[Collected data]
(* ===== verification/UploadLedger.v ===== *)
(** * Upload ledger ([internal/uploadledger])

    The durable home of an upload record: a one-row SQLite table with CHECK
    constraints, read and replaced inside immediate transactions.  The model
    holds the row with the columns of the schema, the translation between rows
    and records ([recordArgs]/[argsFor] and [readRecord]), the change rule, and
    [Load], [Commit] and [transaction] over the statements they issue.  File
    checks, pragmas and schema verification of [open] are not modelled. *)

From S2P Require Import Prelude GoTime GoCalendar Sha256 Effects UploadState.

(** ** Comparison of records *)

Definition samePending (a b : option Pending) : bool :=
  match a, b with
  | None, None => true
  | Some a, Some b =>
      (p_Sequence a =? p_Sequence b) && str_eqb (p_Digest a) (p_Digest b)
      && Equal (p_CollectedAt a) (p_CollectedAt b) && str_eqb (p_Body a) (p_Body b)
  | _, _ => false
  end.

Definition sameRecord (a b : Record_) : bool :=
  (r_Binding a == r_Binding b) && (r_Profile a == r_Profile b)
  && (r_Watermark a =? r_Watermark b) && Bool.eqb (r_HasAck a) (r_HasAck b)
  && str_eqb (r_LastAck a) (r_LastAck b) && (r_Stopped a == r_Stopped b)
  && samePending (r_Pending a) (r_Pending b).

(** ** Storage envelopes of the profiles *)

Record storageLimits := MkLimits {
  pages : Z; version : Z; bodyBytes : Z; databaseBytes : Z; totalBytes : Z }.

Definition limits (profile : ProfileBinding) : storageLimits :=
  if Kind profile == RichProcessesDockerProfile
  then MkLimits 128 3 (288 * 1024) (4096 * 128) (2 * 1024 * 1024)
  else if Kind profile == RichProcessesProfile
  then MkLimits 128 2 (288 * 1024) (4096 * 128) (2 * 1024 * 1024)
  else MkLimits 64 1 16384 (4096 * 64) (1024 * 1024).

Definition hasPolicyColumns (profile : ProfileBinding) : bool :=
  (Kind profile == RichProcessesProfile) || (Kind profile == RichProcessesDockerProfile).

(** The integer behind a [ProfileKind]. *)
Definition kind_int (k : ProfileKind) : Z :=
  match k with
  | NumericProfile => 0 | RichProcessesProfile => 1 | RichProcessesDockerProfile => 2
  | ProfileKindOther n => n
  end.
Definition kind_of_int (n : Z) : ProfileKind :=
  if n =? 0 then NumericProfile else if n =? 1 then RichProcessesProfile
  else if n =? 2 then RichProcessesDockerProfile else ProfileKindOther n.

(** ** Rows *)

(** The string behind an [Outcome]. *)
Definition outcome_text (o : Outcome) : string :=
  match o with
  | NoOutcome => "" | Idle => "IDLE" | SourceUnavailable => "SOURCE_UNAVAILABLE"
  | Retry => "RETRY" | RateLimited => "RATE_LIMITED" | Acknowledged => "ACKNOWLEDGED"
  | Expired => "EXPIRED_DELIVERY_UNKNOWN" | ClockSkew => "CLOCK_SKEW"
  | CredentialRejected => "CREDENTIAL_REJECTED" | Conflict => "CONFLICT"
  | Rejected => "REJECTED" | Exhausted => "SEQUENCE_EXHAUSTED" | OutcomeOther text => text
  end.
Definition known_outcomes : list Outcome :=
  [NoOutcome; Idle; SourceUnavailable; Retry; RateLimited; Acknowledged; Expired; ClockSkew;
   CredentialRejected; Conflict; Rejected; Exhausted].
Definition outcome_of_text (s : string) : Outcome :=
  default (OutcomeOther s) (List.find (λ o, str_eqb (outcome_text o) s) known_outcomes).

(** A row of [upload_record]; the last column pair exists in the rich schemas. *)
Record Row := MkRow {
  server_id : string; connector_id : string; watermark : Z; has_ack : Z;
  last_ack : string; stopped : string; pending_sequence : option Z;
  pending_body : option string; pending_digest : option string; pending_at : option string;
  policy_columns : option (Z * string) }.

(** SQLite's [length] of a TEXT value: UTF-8 characters before the first NUL. *)
Fixpoint text_length_from (inside : bool) (s : string) : Z :=
  match s with
  | EmptyString => 0
  | String c s' =>
      let v := byte_val c in
      if v =? 0 then 0
      else if inside && (128 <=? v) && (v <? 192) then text_length_from true s'
      else 1 + text_length_from (192 <=? v) s'
  end.
Definition text_length (s : string) : Z := text_length_from false s.

Definition null_or {A} (x : option A) (p : A → bool) : bool :=
  match x with None => true | Some a => p a end.

(** The CHECK constraints of [schema], [richSchema] and [dockerRichSchema]. *)
Definition row_constraints (profile : ProfileBinding) (x : Row) : bool :=
  (text_length (server_id x) =? 36) && (text_length (connector_id x) =? 38)
  && (0 <=? watermark x) && ((has_ack x =? 0) || (has_ack x =? 1))
  && (slen (last_ack x) =? 32)
  && existsb (λ o, str_eqb (outcome_text o) (stopped x))
       [NoOutcome; CredentialRejected; Conflict; Rejected; Exhausted]
  && null_or (pending_sequence x) (λ n, 0 <? n)
  && null_or (pending_body x) (λ b, (1 <=? slen b) && (slen b <=? bodyBytes (limits profile)))
  && null_or (pending_digest x) (λ d, slen d =? 32)
  && null_or (pending_at x) (λ a, (20 <=? text_length a) && (text_length a <=? 30))
  && (match pending_sequence x, pending_body x, pending_digest x, pending_at x with
      | None, None, None, None | Some _, Some _, Some _, Some _ => true
      | _, _, _, _ => false
      end)
  && (match policy_columns x with
      | None => negb (hasPolicyColumns profile)
      | Some (kind, digest) =>
          hasPolicyColumns profile && (kind =? kind_int (Kind profile)) && (slen digest =? 32)
      end).

(** [argsFor] over [recordArgs]. *)
Definition recordArgs (r : Record_) : Row :=
  let base := MkRow (ServerID (r_Binding r)) (ConnectorID (r_Binding r)) (r_Watermark r)
                    (if r_HasAck r then 1 else 0) (r_LastAck r) (outcome_text (r_Stopped r)) in
  match r_Pending r with
  | None => base None None None None None
  | Some p => base (Some (p_Sequence p)) (Some (p_Body p)) (Some (p_Digest p))
                   (Some (FormatRFC3339Nano (p_CollectedAt p))) None
  end.

Definition argsFor (r : Record_) : Row :=
  let x := recordArgs r in
  if hasPolicyColumns (r_Profile r)
  then MkRow (server_id x) (connector_id x) (watermark x) (has_ack x) (last_ack x) (stopped x)
             (pending_sequence x) (pending_body x) (pending_digest x) (pending_at x)
             (Some (kind_int (Kind (r_Profile r)), PolicyDigest (r_Profile r)))
  else x.

(** The [checks] expression of [readRecord] on one row. *)
Definition row_checks (profile : ProfileBinding) (x : Row) : bool :=
  (text_length (server_id x) =? 36) && (text_length (connector_id x) =? 38)
  && (slen (last_ack x) =? 32) && (text_length (stopped x) <=? 32)
  && null_or (pending_body x) (λ b, slen b <=? bodyBytes (limits profile))
  && null_or (pending_digest x) (λ d, slen d =? 32)
  && null_or (pending_at x) (λ a, text_length a <=? 30)
  && (negb (hasPolicyColumns profile)
      || match policy_columns x with
         | Some (kind, digest) => (kind =? kind_int (Kind profile)) && (slen digest =? 32)
         | None => false
         end).

Section ledger.
Context `{Projections}.

Definition validChangeForProfile (expected next : Record_) (b : Binding) (p : ProfileBinding) : bool :=
  ValidateRecordForProfile expected b p && ValidateRecordForProfile next b p
  && (r_Watermark expected <=? r_Watermark next)
  && (match r_Pending next with
      | None => true
      | Some pn => (r_Watermark expected <? p_Sequence pn)
                   || samePending (r_Pending expected) (r_Pending next)
      end).

(** The profile a scanned row carries. *)
Definition decode_profile (profile : ProfileBinding) (x : Row) : option ProfileBinding :=
  if hasPolicyColumns profile then
    match policy_columns x with
    | None => None
    | Some (kind, digest) =>
        if negb (kind =? kind_int (Kind profile)) || negb (slen digest =? 32) then None
        else Some (MkProfile (kind_of_int kind) digest)
    end
  else Some (MkProfile NumericProfile zeroDigest).

(** The pending columns of a scanned row. *)
Definition decode_pending (x : Row) : option (option Pending) :=
  match pending_sequence x with
  | Some sequence =>
      match pending_at x with
      | None => None
      | Some text =>
          match canonicalTime text with
          | None => None
          | Some parsed =>
              let digest := default ""%string (pending_digest x) in
              if negb (slen digest =? 32) then None
              else Some (Some (MkPending sequence (default ""%string (pending_body x)) digest parsed))
          end
      end
  | None =>
      match pending_at x, pending_body x, pending_digest x with
      | None, None, None => Some None
      | _, _, _ => None
      end
  end.

(** [readRecord] from the scanned row on. *)
Definition decodeRow (b : Binding) (profile : ProfileBinding) (x : Row) : option Record_ :=
  if (negb (has_ack x =? 0) && negb (has_ack x =? 1)) || negb (slen (last_ack x) =? 32) then None
  else match decode_profile profile x, decode_pending x with
  | Some p, Some pending =>
      let r := MkRecord (MkBinding (server_id x) (connector_id x)) p (watermark x)
                        (has_ack x =? 1) (last_ack x) pending (outcome_of_text (stopped x)) in
      if ValidateRecordForProfile r b profile then Some r else None
  | _, _ => None
  end.

(** ** Statements and operations *)

Inductive SqlCall : Type → Type :=
| LedgerTryLock : SqlCall bool
| BeginImmediate : SqlCall bool (* nil error *)
| SelectChecks (profile : ProfileBinding) : SqlCall (option (Z * Z)) (* count, min(checks) *)
| SelectRecord (profile : ProfileBinding) : SqlCall (option Row)
| UpdateRecord (args : Row) : SqlCall (option Z) (* rows affected *)
| CommitTransaction : SqlCall bool
| Rollback : SqlCall unit.

Inductive LedgerError := LedgerBusy | LedgerRecovery.

Record Ledger := MkLedger {
  l_binding : Binding; l_profile : ProfileBinding;
  l_open : bool (* conn != nil *); l_failed : bool }.

Definition set_failed (l : Ledger) : Ledger :=
  MkLedger (l_binding l) (l_profile l) (l_open l) true.

Local Open Scope prog_scope.

Definition readRecord (b : Binding) (profile : ProfileBinding) : prog SqlCall (option Record_) :=
  checks <~ SelectChecks profile;
  match checks with
  | None => Ret None
  | Some (count, bounded) =>
      if negb (count =? 1) || negb (bounded =? 1) then Ret None
      else
        row <~ SelectRecord profile;
        match row with
        | None => Ret None
        | Some x => Ret (decodeRow b profile x)
        end
  end.

(** [transaction]; the test seams around COMMIT are nil in production. *)
Definition transaction (body : prog SqlCall bool) : prog SqlCall bool :=
  began <~ BeginImmediate;
  if negb began then Ret false
  else
    done <- body;
    if negb done then _ <~ Rollback; Ret false
    else
      committed <~ CommitTransaction;
      if committed : bool then Ret true else _ <~ Rollback; Ret false.

Definition ledger_commit (l : Ledger) (expected next : Record_) : prog SqlCall bool :=
  transaction (
    actual <- readRecord (l_binding l) (l_profile l);
    match actual with
    | None => Ret false
    | Some a =>
        if negb (sameRecord a expected) then Ret false
        else
          n <~ UpdateRecord (argsFor next);
          Ret (match n with Some n => n =? 1 | None => false end)
    end).

Definition Commit (l : Ledger) (expected next : Record_) : prog SqlCall (Ledger * option LedgerError) :=
  locked <~ LedgerTryLock;
  if negb locked then Ret (l, Some LedgerBusy)
  else if l_failed l || negb (l_open l) then Ret (l, Some LedgerRecovery)
  else if negb (validChangeForProfile expected next (l_binding l) (l_profile l))
  then Ret (set_failed l, Some LedgerRecovery)
  else
    ok <- ledger_commit l expected next;
    if ok : bool then Ret (l, None) else Ret (set_failed l, Some LedgerRecovery).

Definition Load (l : Ledger) : prog SqlCall (Ledger * result LedgerError Record_) :=
  locked <~ LedgerTryLock;
  if negb locked then Ret (l, Err LedgerBusy)
  else if l_failed l || negb (l_open l) then Ret (l, Err LedgerRecovery)
  else
    r <- readRecord (l_binding l) (l_profile l);
    match r with
    | None => Ret (set_failed l, Err LedgerRecovery)
    | Some r => Ret (l, Ok r)
    end.

(** [Close]: further operations are refused. *)
Definition Close (l : Ledger) : Ledger := MkLedger (l_binding l) (l_profile l) false (l_failed l).
End ledger.
#[global] Arguments readRecord : simpl never.
#[global] Arguments transaction : simpl never.
#[global] Arguments ledger_commit : simpl never.
#[global] Arguments decodeRow : simpl never.
#[global] Arguments argsFor : simpl never.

▸ **EXERCISE DETAILS**
Every line in the records above that contains the word "validChangeForProfile" is to be copied out.

▸ **WRITTEN REPLY**
Definition validChangeForProfile (expected next : Record_) (b : Binding) (p : ProfileBinding) : bool :=
  else if negb (validChangeForProfile expected next (l_binding l) (l_profile l))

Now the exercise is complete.